Their final offerings were Theme for Caroline and Tapkalica, clearly from a similar source, the first a charming, simple melody which evolved very interestingly to subtly syncopated rhythms. In the second, the guitar began alone, with rhapsodic cadenzas which came to be a fine show-piece for the lovely musicality of violinist and the fleet-fingered guitarist.

The only piece from a dead composer, who came from the same part of the world, was that of Cyprian Porumbescu (from Romania: 1853-83). His Balada was filled with a Balkan nostalgia, exquisitely soulful but in music that found an equally captivating way to express quiet passion.

Ian Krouse is a Californian composer for guitar and other instruments (Wikipedia reveals an opera on Garcia Lorca); evidently eclectic, as his Air had an Irish tang in the lie of its melody; this too had its origin for flute and guitar and was more than comfortable in this perfectly idiomatic and charming account for violin and guitar.
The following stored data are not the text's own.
(** With a second peer whose address is the one asked for, the answer depends
    on the order in which the map is visited. *)
Example HasConnectedTo_visiting_order :
  HasConnectedTo (mkNetAddress 2 7877)
    [(1%N, mkPeer (mkNetAddress 1 7877) false false true false 0 0 0 None);
     (2%N, mkPeer (mkNetAddress 2 7877) false false true false 0 0 0 None)] = None ∧
  HasConnectedTo (mkNetAddress 2 7877)
    [(2%N, mkPeer (mkNetAddress 2 7877) false false true false 0 0 0 None);
     (1%N, mkPeer (mkNetAddress 1 7877) false false true false 0 0 0 None)] = Some true.
Proof. split; reflexivity. Qed.

(** C5 (the code fails the claim).  With exactly [kMax_outbound] outbound
    connections the iteration does not skip: it dials the seed and an
    address. *)
Theorem OpenConnection_at_limit :
  OpenConnection_iteration 8 (Some (mkNetAddress 9 7877))
    [mkRound (Some (mkNetAddress 2 7877)) 1000 0] []
  = Some [ConnectTo (mkNetAddress 9 7877); ConnectTo (mkNetAddress 2 7877);
          SetLastTry (mkNetAddress 2 7877) 1000].
Proof. reflexivity. Qed.

(** Above [kMax_outbound] the iteration skips. *)
Lemma OpenConnection_above_limit outbound seed rounds peerMap_ :
  (kMax_outbound < outbound)%Z →
  OpenConnection_iteration outbound seed rounds peerMap_ = Some [].
Proof.
  intros H. unfold OpenConnection_iteration.
  destruct (Z.ltb_spec kMax_outbound outbound); [done|lia].
Qed.

(** C4, as stated, fails: a seed that sends an oversized list is disconnected. *)
Lemma oversized_addr_from_seed :
  1 < length [mkNetAddress 2 7877; mkNetAddress 3 7877] ∧
  ProcessAddressMessage 1 (λ _, true) [mkNetAddress 2 7877; mkNetAddress 3 7877]
    (5%N, mkPeer (mkNetAddress 1 7877) true true true false 0 0 0 None)
  = [Disconnect 5].
Proof. split; [simpl; lia|reflexivity]. Qed.

Lemma oversized_addr_dropped_witness :
  1 < length [mkNetAddress 2 7877; mkNetAddress 3 7877] ∧
  ProcessAddressMessage 1 (λ _, true) [mkNetAddress 2 7877; mkNetAddress 3 7877]
    (5%N, mkPeer (mkNetAddress 1 7877) false true true false 0 0 0 None)
  = [].
Proof.
  split; [simpl; lia|].
  apply (oversized_addr_dropped 1 (λ _, true) [mkNetAddress 2 7877; mkNetAddress 3 7877]
           (5%N, mkPeer (mkNetAddress 1 7877) false true true false 0 0 0 None)).
  simpl. lia.
Defined.
(** * Reward, streak and task-workflow logic of the taskback backend

    Shallow embedding of the Mongoose models [User] (unnamed part_002),
    [Task] (models/Task.js, end-of-day comparison, flat reward), the second
    Task model variant (unnamed part_001, raw due-date comparison, reward
    tiered by priority) and of the task routes (unnamed part_003) that
    drive them.

    Conventions of the embedding:
    - a JS [Date] is its time value, milliseconds since the epoch, as [Z];
      the host's local time is UTC shifted by a fixed offset [off] (ms);
    - every [new Date()] taken during one request reads the same instant
      [now];
    - a persisted collection keyed by ObjectId is a [gmap Z _];
    - [save] of a document replaces the stored document with its id;
      storage failures are not modelled;
    - a template-literal description is a constructor carrying the values
      it interpolates. *)

From stdpp Require Import base gmap strings list sorting.
From Stdlib Require Import ZArith Lia.

Open Scope Z_scope.

(** ** Dates *)
Module Time.

Definition DAY_MS : Z := 1000 * 60 * 60 * 24.

(** [const d = new Date(x); d.setHours(23, 59, 59, 999)]: the last
    millisecond of the local calendar day of [x]. *)
Definition setEndOfDay (off x : Z) : Z :=
  let local := x + off in
  local - local mod DAY_MS + (((23 * 60 + 59) * 60 + 59) * 1000 + 999) - off.

(** [Math.floor((a - b) / (1000 * 60 * 60 * 24))] (for differences below
    2^53 ms the float quotient floors like the integer one). *)
Definition daysBetween (a b : Z) : Z := (a - b) / DAY_MS.

End Time.

(** ** The User model (unnamed part_002) *)
Module User.

Inductive userRole := Admin | Designer | ProjectManager | SalesRepresentative | Employee.

Inductive reward_type := RPoints | RGift.

(** The [reason] strings passed to [addRewardPoints]. *)
Inductive reward_reason :=
| OnTimeTaskCompletion (title : string)  (* `On-time task completion: ${title}` *)
| TaskCompletionReward (title : string)  (* `Task completion reward: ${title}` *)
| StreakReward (streak : Z).             (* `Streak reward for ${n} consecutive tasks` *)

Record reward := mkReward {
  r_type : reward_type;
  r_value : Z;
  r_description : reward_reason;
  r_date : Z
}.

Record user := mkUser {
  role : userRole;
  rewardPoints : Z;
  currentStreak : Z;
  lastTaskCompletion : option Z;
  rewards : list reward
}.

(** Schema defaults of a newly created user. *)
Definition newUser (r : userRole) : user := mkUser r 0 0 None [].

(** [userSchema.methods.addRewardPoints(points, reason)] *)
Definition addRewardPoints (now points : Z) (reason : reward_reason) (u : user) : user :=
  mkUser (role u) (rewardPoints u + points) (currentStreak u) (lastTaskCompletion u)
         (rewards u ++ [mkReward RPoints points reason now]).

(** The streak block of [updateStreak]: the value of [this.currentStreak]
    after the [if (!lastCompletion) ... else ...] statement. *)
Definition streakAfter (now : Z) (u : user) : Z :=
  match lastTaskCompletion u with
  | None => 1
  | Some lastCompletion =>
      let daysDiff := Time.daysBetween now lastCompletion in
      if daysDiff =? 1 then currentStreak u + 1
      else if daysDiff >? 1 then 1
      else currentStreak u
  end.
(** * The viewer's configuration validator

    A shallow embedding of [validateConfig] (the type guard that decides
    whether an untyped value may be used as the viewer's [Config]) and the
    properties its specification states about it.

    The function is written in TypeScript and takes [config: any], so its
    behaviour is that of the underlying JavaScript: [typeof], truthiness,
    property reads that throw on [null], strict comparison, IEEE-754 numbers.
    The first module models that fragment of the language; the second is the
    validator, check for check; the rest are the theorems. *)

From Stdlib Require Import PrimFloat ZArith.
From Stdlib Require FloatAxioms SpecFloat FloatOps.
From stdpp Require Import gmap strings.

(** ** The fragment of JavaScript the validator is written in *)

Module JS.

(** Objects live in a heap and are handled through references, so that two
    reads of one property see the same store and a write would be visible
    to every holder of the reference. *)
Definition loc := positive.

(** The language's values. Numbers are binary64 floats, as in the
    language; a reference carries whether its object is callable, which is
    all that [typeof] asks of it. Of a string the validator asks only
    whether it is empty and whether it is 15 characters in ['0'..'9']; the
    rest is for the URL predicates. *)
Inductive value : Type :=
  | VUndefined
  | VNull
  | VBool (b : bool)
  | VNumber (x : float)
  | VBigInt (z : Z)
  | VString (s : string)
  | VSymbol (id : positive)
  | VObject (l : loc)
  | VFunction (l : loc).

(** An object is the finite map of the data properties visible through it
    (own or inherited). Arrays are objects whose keys are indices and
    ["length"]. Accessor properties and proxies, whose reads run code, are
    outside the model. *)
Abbreviation object := (gmap string value).

(** What a run can observe or change: the heap and the console. *)
Record world : Type := World {
  heap : gmap loc (gmap string value);
  console : list (list value)
}.

Inductive error : Type := TypeError.

(** How the evaluation of an expression or a call ends. [Unmodelled] marks
    the operations of the language this fragment leaves out (coercions of
    non-numbers in [<], property reads on primitives, ...); the validator
    is proved never to reach one on an allocated input. *)
Inductive outcome (A : Type) : Type :=
  | Normal (a : A)
  | Throw (e : error)
  | Unmodelled.
Arguments Normal {A} a.
Arguments Throw {A} e.
Arguments Unmodelled {A}.

(** Computations: state passing over the world, with abrupt completion. *)
Definition js (A : Type) : Type := world -> outcome A * world.

Definition ret {A} (a : A) : js A := fun w => (Normal a, w).

Definition bind {A B} (m : js A) (f : A -> js B) : js B := fun w =>
  match m w with
  | (Normal a, w') => f a w'
  | (Throw e, w') => (Throw e, w')
  | (Unmodelled, w') => (Unmodelled, w')
  end.

Definition fmap {A B} (f : A -> B) (m : js A) : js B :=
  bind m (fun a => ret (f a)).
(* ===== verification/NoBound.v ===== *)
(** * NoBound: the derive macros without bounds

    Models [tuxedo-core/no_bound/src]: what [CloneNoBound], [DebugNoBound] and
    [DefaultNoBound] generate for a type, as syntax, and what the generated code
    computes.  A type is described by what the macros look at: its name, its
    generics and the shape of its fields. *)

From stdpp Require Import pretty.
From S2P Require Import Prelude Effects.

Module NoBound.

(** ** The input of a derive macro ([syn]) *)

Abbreviation Ident := string.

Inductive Fields : Type :=
| Named (named : list Ident)
| Unnamed (unnamed : nat)
| Unit.

(** An attribute, by the segments of its path. *)
Record Attribute : Type := mk_attribute { path : list Ident }.
Definition is_ident (self : list Ident) (ident : Ident) : bool := bool_decide (self = [ident]).

Record Variant : Type := mk_variant {
  attrs : list Attribute;
  variant_ident : Ident;
  variant_fields : Fields;
}.

Inductive Data : Type :=
| Struct (fields : Fields)
| Enum (variants : list Variant)
| Union.

(** What [split_for_impl] splits the generics into, as source text. *)
Record Generics : Type := mk_generics {
  impl_generics : string;
  ty_generics : string;
  where_clause : string;
}.

Record DeriveInput : Type := mk_input {
  ident : Ident;
  generics : Generics;
  input_data : Data;
}.

(** ** The generated code *)

Inductive Member : Type := MIdent (x : Ident) | MIndex (i : nat).

(** A place the code reads: a variable a pattern bound, or a field of [self]. *)
Inductive Operand : Type := Captured (x : Ident) | SelfDot (m : Member).

(** [core::clone::Clone::clone(..)] and [core::default::Default::default()] *)
Inductive FieldExpr : Type := CallClone (o : Operand) | CallDefault.

(** [Self { .. }], [Self(..)] and [Self], with the variant if there is one. *)
Inductive Arguments : Type :=
| Braces (l : list (Ident * FieldExpr))
| Parens (l : list FieldExpr)
| Bare.
Record Construct : Type := mk_construct { of_variant : option Ident; arguments : Arguments }.

(** The pattern [Self::X { ref a, .. }], [Self::X(ref _0, ..)] or [Self::X]. *)
Inductive Binders : Type :=
| RefBraces (l : list Ident)
| RefParens (l : list Ident)
| NoBinders.
Record Pattern : Type := mk_pattern { pattern_variant : Ident; binders : Binders }.

(** [fmt.debug_struct(name).field(..)..finish()], the same with [debug_tuple], and
    [fmt.write_str(name)]. *)
Inductive DebugCall : Type :=
| DebugStruct (name : string) (l : list (string * Operand))
| DebugTuple (name : string) (l : list Operand)
| WriteStr (name : string).

(** A body is one expression, or a match on [self]. *)
Inductive Body (E : Type) : Type :=
| Straight (e : E)
| Match (arms : list (Pattern * E)).
Arguments Straight {E} _.
Arguments Match {E} _.

(** [impl #impl_generics Trait for #name #ty_generics #where_clause { .. }] *)
Record Impl (E : Type) : Type := mk_impl {
  for_type : Ident;
  for_generics : Generics;
  body : Body E;
}.
Arguments mk_impl {E} _ _ _.
Arguments for_type {E} _.
Arguments for_generics {E} _.
Arguments body {E} _.

(** A derive macro expands to an implementation, or to [compile_error!]s. *)
Inductive Expansion (E : Type) : Type :=
| Code (i : Impl E)
| CompileErrors (messages : list string).
Arguments Code {E} _.
Arguments CompileErrors {E} _.

Definition generate {E} (input : DeriveInput) (impl : Body E) : Expansion E :=
  Code (mk_impl (ident input) (generics input) impl).

(** [syn::parse], whose errors are reported as they are. *)
Definition on_parsed {E} (input : result (list string) DeriveInput)
    (expand : DeriveInput → Expansion E) : Expansion E :=
  match input with Ok input => expand input | Err e => CompileErrors e end.
(* ===== verification/CheckerLaws.v ===== *)
(** * CheckerLaws: what the executive needs from a constraint checker

    A constraint checker may read and write the storage (the runtime-upgrade and
    parachain pieces do).  The executive is correct for the checkers that stay
    out of its own keys: [CheckerFrame] says a check leaves them alone,
    [CheckerTransient] that it does not look at the transient ones.  Every
    checker of the wardrobe is shown to satisfy both in its own file. *)

From S2P Require Import Prelude Effects Scale Types Checker UtxoSet.

(** ** The executive's keys *)

Definition protected_key `{CoreCodecs} (k : bytes) : Prop :=
  k = HEADER_KEY ∨ k = HEIGHT_KEY ∨ k = EXTRINSIC_KEY ∨ ∃ o : OutputRef, k = scale_encode o.

Definition same_protected `{CoreCodecs} (s s' : storage) : Prop :=
  ∀ k, protected_key k → s' !! k = s !! k.

#[export] Instance same_protected_preorder `{CoreCodecs} : PreOrder same_protected.
Proof. split; [done|]. intros s1 s2 s3 H12 H23 k Hk. by rewrite H23, H12. Qed.

(** Storages that agree outside the transient keys, which are cleared before
    the end of every block. *)
Definition transient_equiv (s1 s2 : storage) : Prop :=
  ∀ k, k ≠ HEADER_KEY → k ≠ EXTRINSIC_KEY → s1 !! k = s2 !! k.

#[export] Instance transient_equiv_equiv : Equivalence transient_equiv.
Proof.
  split; [done| |].
  - intros s1 s2 Hs k ? ?. by rewrite Hs.
  - intros s1 s2 s3 H12 H23 k ? ?. by rewrite H12, H23.
Qed.

#[export] Instance insert_transient k v : Proper (transient_equiv ==> transient_equiv) <[k := v]>.
Proof.
  intros s1 s2 Hs k' ? ?. destruct (decide (k = k')) as [->|].
  - by rewrite !lookup_insert_eq.
  - rewrite !lookup_insert_ne by done. by apply Hs.
Qed.

#[export] Instance delete_transient k : Proper (transient_equiv ==> transient_equiv) (delete k).
Proof.
  intros s1 s2 Hs k' ? ?. destruct (decide (k = k')) as [->|].
  - by rewrite !lookup_delete_eq.
  - rewrite !lookup_delete_ne by done. by apply Hs.
Qed.

Lemma transient_insert k v s :
  k = HEADER_KEY ∨ k = EXTRINSIC_KEY → transient_equiv (<[k := v]> s) s.
Proof. intros Hk k' ? ?. rewrite lookup_insert_ne; [done|]. naive_solver. Qed.

Lemma transient_delete k s :
  k = HEADER_KEY ∨ k = EXTRINSIC_KEY → transient_equiv (delete k s) s.
Proof. intros Hk k' ? ?. rewrite lookup_delete_ne; [done|]. naive_solver. Qed.

(** Reading or writing a key that is not transient respects the equivalence. *)
Lemma respects_storage_get {E} k :
  k ≠ HEADER_KEY → k ≠ EXTRINSIC_KEY →
  respects transient_equiv (storage_get k : M storage E (option bytes)).
Proof. intros ? ?. apply respects_gets. intros s1 s2 Hs. by apply Hs. Qed.

Lemma respects_storage_set {E} k v :
  respects transient_equiv (storage_set k v : M storage E unit).
Proof. apply respects_modify, _. Qed.

Lemma respects_storage_clear {E} k :
  respects transient_equiv (storage_clear k : M storage E unit).
Proof. apply respects_modify, _. Qed.

Lemma leaves_storage_get (P : storage → storage → Prop) `{!PreOrder P} {E} k :
  leaves P (storage_get k : M storage E (option bytes)).
Proof. apply leaves_gets, _. Qed.

Lemma leaves_storage_set `{CoreCodecs} {E} k v :
  ¬ protected_key k → leaves same_protected (storage_set k v : M storage E unit).
Proof.
  intros Hk s k' Hk'. apply lookup_insert_ne. by intros ->.
Qed.

#[export] Hint Resolve respects_storage_set respects_storage_clear leaves_storage_get
  leaves_storage_set respects_storage_get : effects.

(** ** The interfaces *)

Section interface.
Context `{CoreCodecs, Inherents} (C : Type) `{!ConstraintChecker C}.

Class CheckerFrame : Prop :=
  check_frame (c : C) inputs evictions peeks outputs :
    leaves same_protected (check c inputs evictions peeks outputs).

Class CheckerTransient : Prop :=
  check_transient (c : C) inputs evictions peeks outputs ::
    respects transient_equiv (check c inputs evictions peeks outputs).
End interface.

(** A checker whose verdict is a function of its arguments satisfies both. *)
Class PureChecker (C : Type) `{SimpleConstraintChecker C} : Type := {
  verdict : C → list DynamicallyTypedData → list DynamicallyTypedData →
    list DynamicallyTypedData → list DynamicallyTypedData → result (SimpleError C) u64;
  simple_check_verdict {St} `{!Store St} c i e p o :
    simple_check (St := St) c i e p o = lift_result (verdict c i e p o);
}.

Section pure.
Context `{CoreCodecs, Inherents} {C : Type} `{SimpleConstraintChecker C, !PureChecker C}.

#[export] Instance pure_checker_frame : CheckerFrame C.
Proof.
  intros c i e p o. cbn [check simple_constraint_checker].
  rewrite simple_check_verdict. apply leaves_lift, _.
Qed.

#[export] Instance pure_checker_transient : CheckerTransient C.
Proof.
  intros c i e p o. cbn [check simple_constraint_checker].
  rewrite simple_check_verdict. apply respects_lift.
Qed.
End pure.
Pieces by Anthony Ritchie occupied the rest of the programme. There are five parts to his Pas de deux, Op 51a, originally scored for two guitars; they chose Au revoir, evidently inspired by the end of a relationship which it described in lamenting but not lugubrious terms, using quite simple means to create an elegiac spirit; again, like the Balada, with a degree of suppressed passion.

It was not always easy to hear the remarks by the performers and I’m not sure whether it was pointed out that the Three Songs were a transcription of Ritchie’s Op 118 (Three pieces for viola and guitar). The title as given in the programme does not appear in his list of works.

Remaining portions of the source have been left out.